Deshalb sollte in Zweifelsfällen nach erfolgter Resektion die Schnittfläche bzw. der Bronchusstumpf sofort, evtl. auch mittels Schnellschnittverfahren, untersucht werden. Es hat sich nämlich erwiesen, daß das submuköse und beginnende muköse Stadium der Bronchialtuberkulose präoperativ diagnostisch nicht zu erfassen ist und auch herdfern in scheinbar gesunden Lungenabschnitten eine Endobronchialtuberkulose unerkannt ablaufen kann (Abb. 21).
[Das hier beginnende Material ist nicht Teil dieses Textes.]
(** *** The action protocol *)

Definition parse_action (text : string) : option json :=
  let text := Text.strip text in
  if negb (Text.startswith text "{") then None
  else json_loads E text.

(** [memory[-MAX_MEMORY_TURNS:]] *)
Definition last_turns (mem : list string) : list string :=
  drop (length mem - MAX_MEMORY_TURNS) mem.

Definition build_prompt (user_input : string) : M string :=
  fun w =>
    let hist := Text.join NL (last_turns (memory w)) in
    (Ret (SYSTEM_INSTRUCTIONS E +:+ NL +:+ NL +:+ "HISTORIAL:" +:+ NL +:+ hist
          +:+ NL +:+ NL +:+ "USUARIO: " +:+ user_input +:+ NL +:+ "RESPUESTA:"), w).

Definition followup_prompt (user_input tool_name : string) (result : dict)
  : string :=
  SYSTEM_INSTRUCTIONS E +:+ NL +:+ NL +:+ "El usuario pidió: " +:+ user_input
  +:+ NL +:+ NL +:+ "Resultado de la herramienta (" +:+ tool_name +:+ "):" +:+ NL
  +:+ json_dumps E (JDict result) +:+ NL +:+ NL +:+ "Ahora responde con:" +:+ NL
  +:+ "{ " +:+ DQ +:+ "action" +:+ DQ +:+ ": " +:+ DQ +:+ "reply" +:+ DQ +:+ ", "
  +:+ DQ +:+ "text" +:+ DQ +:+ ": " +:+ DQ +:+ "..." +:+ DQ +:+ " }" +:+ NL.

(** The text the model sent, for [parse_action] and [raw.strip()]. *)
Definition as_text (raw : json) : M string :=
  match raw with
  | JStr s => ret s
  | v => raise (no_attribute v "strip")
  end.

(** [act.get(key)] on whatever [json.loads] produced. *)
Definition get_of (act : json) (key : string) : M (option json) :=
  match act with
  | JDict d => ret (dict_get d key)
  | v => raise (no_attribute v "get")
  end.

Definition is_str (v : option json) (s : string) : bool :=
  match v with
  | Some (JStr t) => String.eqb t s
  | _ => false
  end.

(** The reply of an action: the text under its [text] key (empty when
    absent), through [str] and [strip]. *)
Definition reply_text (act : json) : M string :=
  t <- get_of act "text" ;;
  ret (Text.strip (py_str (default (JStr EmptyString) t))).

(** The call [TOOLS[tool_name](keyword arguments)] of line 450 with its two
    handlers: the result, or the message the turn returns. *)
Definition dispatch (tool_name : string) (tool : dict -> M dict) (args : json)
  : M (dict + string) :=
  try_except
    (match args with
     | JDict d => r <- tool d ;; ret (inl r)
     | v => raise (TypeError ("argument after ** must be a mapping, not "
                              +:+ type_name v))
     end)
    (fun e =>
       match e with
       | TypeError msg =>
           ret (inr ("Error de argumentos para " +:+ tool_name +:+ ": " +:+ msg))
       | _ =>
           ret (inr ("Error ejecutando " +:+ tool_name +:+ ": " +:+ exn_str e))
       end).

Definition run_agent_turn (user_input : string) : M string :=
  direct <- try_direct_command user_input ;;
  match direct with
  | Some r => ret r
  | None =>
      repeatM 12 (sleep 20) ;;;
      prompt <- build_prompt user_input ;;
      out <- call_ollama prompt ;;
      raw <- as_text out ;;
      match parse_action raw with
      | None => ret (Text.strip raw)
      | Some act =>
          if negb (truthy act) then ret (Text.strip raw)
          else
            action <- get_of act "action" ;;
            if is_str action "reply" then reply_text act
            else if is_str action "tool" then
              tn <- get_of act "tool_name" ;;
              ar <- get_of act "args" ;;
              let tool_name := default JNull tn in
              let args :=
                let a := default (JDict []) ar in
                if truthy a then a else JDict [] in
              match tool_name with
              | JList _ | JDict _ =>
                  raise (TypeError ("unhashable type: '" +:+ type_name tool_name
                                    +:+ "'"))
              | _ =>
                  match (match tool_name with
                         | JStr n => assoc TOOLS n
                         | _ => None
                         end) with
                  | None =>
                      ret ("No puedo: herramienta desconocida '"
                           +:+ py_str tool_name +:+ "'.")
                  | Some tool =>
                      let name := py_str tool_name in
                      repeatM 10 (sleep 20) ;;;
                      r <- dispatch name tool args ;;
                      match r with
                      | inr msg => ret msg
                      | inl result =>
                          out2 <- call_ollama (followup_prompt user_input name result) ;;
                          raw2 <- as_text out2 ;;
                          match parse_action raw2 with
                          | Some act2 =>
                              if truthy act2 then
                                action2 <- get_of act2 "action" ;;
                                if is_str action2 "reply" then reply_text act2
                                else ret ("Resultado: " +:+ py_repr E (JDict result))
                              else ret ("Resultado: " +:+ py_repr E (JDict result))
                          | None => ret ("Resultado: " +:+ py_repr E (JDict result))
                          end
                      end
                  end
              end
            else ret "No entendí la acción solicitada."
      end
  end.

End Agent.

(** ** A concrete configuration and world

    Used to run the model on explicit inputs. *)

Module Demo.

Definition reply_wire (text : string) : string :=
  "{" +:+ DQ +:+ "action" +:+ DQ +:+ ": " +:+ DQ +:+ "reply" +:+ DQ +:+ ", "
  +:+ DQ +:+ "text" +:+ DQ +:+ ": " +:+ DQ +:+ text +:+ DQ +:+ "}".

(** A decoder that knows one reply object. *)
Definition loads (s : string) : option json :=
  if String.eqb s (reply_wire "listo")
  then Some (JDict [("action", JStr "reply"); ("text", JStr "listo")])
  else None.

Definition env (approval : bool) : Env :=
  {| WORKSPACE := ["home"; "u"; "ws"];
     APPROVAL_REQUIRED := approval;
     RETRIES := 2;
     MODEL := "qwen2.5:1.5b";
     SYSTEM_INSTRUCTIONS := "Eres un asistente con herramientas.";
     json_loads := loads;
     json_dumps := fun _ => "{}";
     py_repr := fun _ => "{}";
     today := "2024-01-31";
     popen_error := fun _ => None |}.

Definition ws : path := ["home"; "u"; "ws"].

Definition disk : fsmap :=
  list_to_map
    [([], Dir); (["home"], Dir); (["home"; "u"], Dir); (ws, Dir);
     (ws ++ ["a.txt"], File "hola"); (ws ++ ["b.PNG"], File "img");
     (ws ++ ["d"], Dir); (ws ++ ["d"; "c.md"], File "# c");
     (ws ++ ["Makefile"], File "all:")].

Definition world (m : fsmap) (typed : list string) (reply : http_outcome) : World :=
  {| fs := m; stdin := typed; net := fun _ => reply; sent := 0;
     trace := []; memory := [] |}.

Definition down : http_outcome := Response 500 "Internal Server Error" (inr "no json").
Definition says (text : string) : http_outcome :=
  Response 200 EmptyString (inl (JDict [("response", JStr text)])).

End Demo.

(** ** Predicates used to state the properties *)

(** The details [tool_rename_file] shows in its approval prompt. *)
Definition rename_details (sp dp : path) (overwrite : bool) : string :=
  PathLib.str_path sp +:+ " -> " +:+ PathLib.str_path dp
  +:+ " (overwrite=" +:+ Text.str_of_bool overwrite +:+ ")".




(** A directory creation that succeeds leaves a directory at the path and
    keeps every entry that was there. *)
Definition creates (m m' : fsmap) (p : path) : Prop :=
  m' !! p = Some Dir /\ forall q n, m !! q = Some n -> m' !! q = Some n.

(** ** What the operator will answer *)

(** The next approval prompt is answered with [s] (or none is shown). *)
Definition will_approve (E : Env) (w : World) : bool :=
  negb (APPROVAL_REQUIRED E) ||
  match stdin w with
  | a :: _ => String.eqb (Text.lower (Text.strip a)) "s"
  | [] => false
  end.

(** ** Failing requests *)

(** The request got no answer or an answer other than 200. *)
Definition request_failed (o : http_outcome) : bool :=
  match o with
  | NetError _ => true
  | Response status _ _ => negb (status =? 200)%Z
  end.

(** The exception a failed request leaves in [last_err]. *)
Definition request_error (o : http_outcome) : exn :=
  match o with
  | NetError msg => RequestException msg
  | Response status text _ =>
      RuntimeError ("HTTP " +:+ Text.str_of_Z status +:+ ": " +:+ Text.take 200 text)
  end.

(** The trace of [n] failed attempts, latest first: each one posts the
    prompt and then sleeps one second. *)
Definition failed_attempts (n : nat) (prompt : string) : list event :=
  concat (repeat [EvSleep 1000; EvPost prompt] n).

(** ** Further notions used to state properties *)

(** The segments of a relative path that name something: neither empty nor
    [.]. *)
Definition plain_segments (rel : string) : list string :=
  List.filter (fun c => negb (String.eqb c EmptyString) && negb (String.eqb c "."))
              (Text.split_on "/" rel).

(** No path from the root down to [p] is a regular file. *)
Definition no_file_above (m : fsmap) (p : path) : Prop :=
  forall q d, q `prefix_of` p -> m !! q <> Some (File d).

(** The world after the progress bar of [n] steps: [n] sleeps in the trace. *)
Definition after_sleeps (n : nat) (ms : Z) (w : World) : World :=
  set_trace (repeat (EvSleep ms) n ++ trace w) w.

(** The first model call of a turn, lines 426-429, answers with [out] and
    leaves the world [w2]. *)
Definition model_answers (E : Env) (user_input : string) (w0 : World)
    (out : Res json) (w2 : World) : Prop :=
  (repeatM 12 (sleep 20) ;;;
   prompt <- build_prompt E user_input ;; call_ollama E prompt) w0 = (out, w2).

(** ** Observations of the world *)

(** The commands launched so far, latest first. *)
Definition launched (w : World) : list (list string) :=
  omap (fun e => match e with EvSpawn cmd => Some cmd | _ => None end) (trace w).

(** The prompts shown to the operator so far, latest first. *)
Definition prompts (w : World) : list event :=
  List.filter (fun e => match e with
                        | EvAsk _ _ | EvAskName _ => true
                        | _ => false
                        end) (trace w).

(** What a tool can do to the machine: the file system and the commands
    launched. *)
Definition footprint (w : World) : fsmap * list (list string) :=
  (fs w, launched w).

(** The operator's side of a call: the lines left to read and the prompts
    shown. *)
Definition console (w : World) : list string * list event :=
  (stdin w, prompts w).

(** The model's side of a call: the requests sent and posted. *)
Definition traffic (w : World) : nat * list event :=
  (sent w,
   List.filter (fun e => match e with EvPost _ => true | _ => false end) (trace w)).

(** The computation [c] takes every world to one that [R] relates to it. *)
Definition keeps {A : Type} (R : relation World) (c : M A) : Prop :=
  forall w, R w (snd (c w)).

(** The worlds that show the same to [obs]. *)
Definition same {X : Type} (obs : World -> X) : relation World :=
  fun w w' => obs w' = obs w.

(** The operator's input is only consumed: what is left to read is an end
    of what was. *)
Definition reads : relation World :=
  fun w w' => stdin w' `suffix_of` stdin w.

(** Relations that hold across a change of the file system, the reading of
    a line, an event, a request. *)
Class StepFs (R : relation World) : Prop :=
  step_fs : forall m w, R w (set_fs m w).
Class StepInput (R : relation World) : Prop :=
  step_input : forall l rest w, stdin w = l :: rest -> R w (set_stdin rest w).
Class StepEvent (R : relation World) (e : event) : Prop :=
  step_event : forall w, R w (set_trace (e :: trace w) w).
Class StepPost (R : relation World) : Prop :=
  step_post : forall p w,
    R w (set_trace (EvPost p :: trace w) (set_sent (S (sent w)) w)).

(** The computation [c] keeps the file system and launches nothing when the
    operator is asked and does not answer yes to the first prompt. *)
Definition refused_keeps {A : Type} (E : Env) (c : M A) : Prop :=
  forall w, will_approve E w = false -> footprint (snd (c w)) = footprint w.

(** The computation [c] sends at most [n] requests to the model. *)
Definition within_budget {A : Type} (n : nat) (c : M A) : Prop :=
  forall w, sent w <= sent (snd (c w)) <= sent w + n.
Diese Beobachtung verdient besondere Beachtung.

In unserer Serie haben wir in 11 Fällen eine Ausbreitung der spezifischen Veränderungen in den Bronchien der Resektionspräparate über die makroskopisch sichtbare Grenze hinaus beobachten können. Wenn es sich hierbei gleichzeitig um die Resektionsgrenze handelt, dann besteht die Gefahr der Stumpfinsuffizienz oder der Streuung in die übrige Lunge.

Bei unseren 50 serienmäßig untersuchten Patienten hat in 68 % der Fälle im Resektionspräparat der Befund einer deformierenden Bronchitis nachgewiesen werden können, bei 62 % allein im Sinne von Bronchialerweiterungen.

In 60 % unserer gesamten Fälle ist histologisch eine Endobronchialtuberkulose festgestellt worden, bei 10 % sogar fern vom Parenchymherd. In den Resektionspräparaten, die sogenannte Tuberkulome enthielten, haben wir eine B. d. nur dann nachweisen können, wenn bereits eine Kavernisierung im Gange war. Der Drainagebronchus war dann auch immer im Sinne der Endobronchial-Tbc verändert.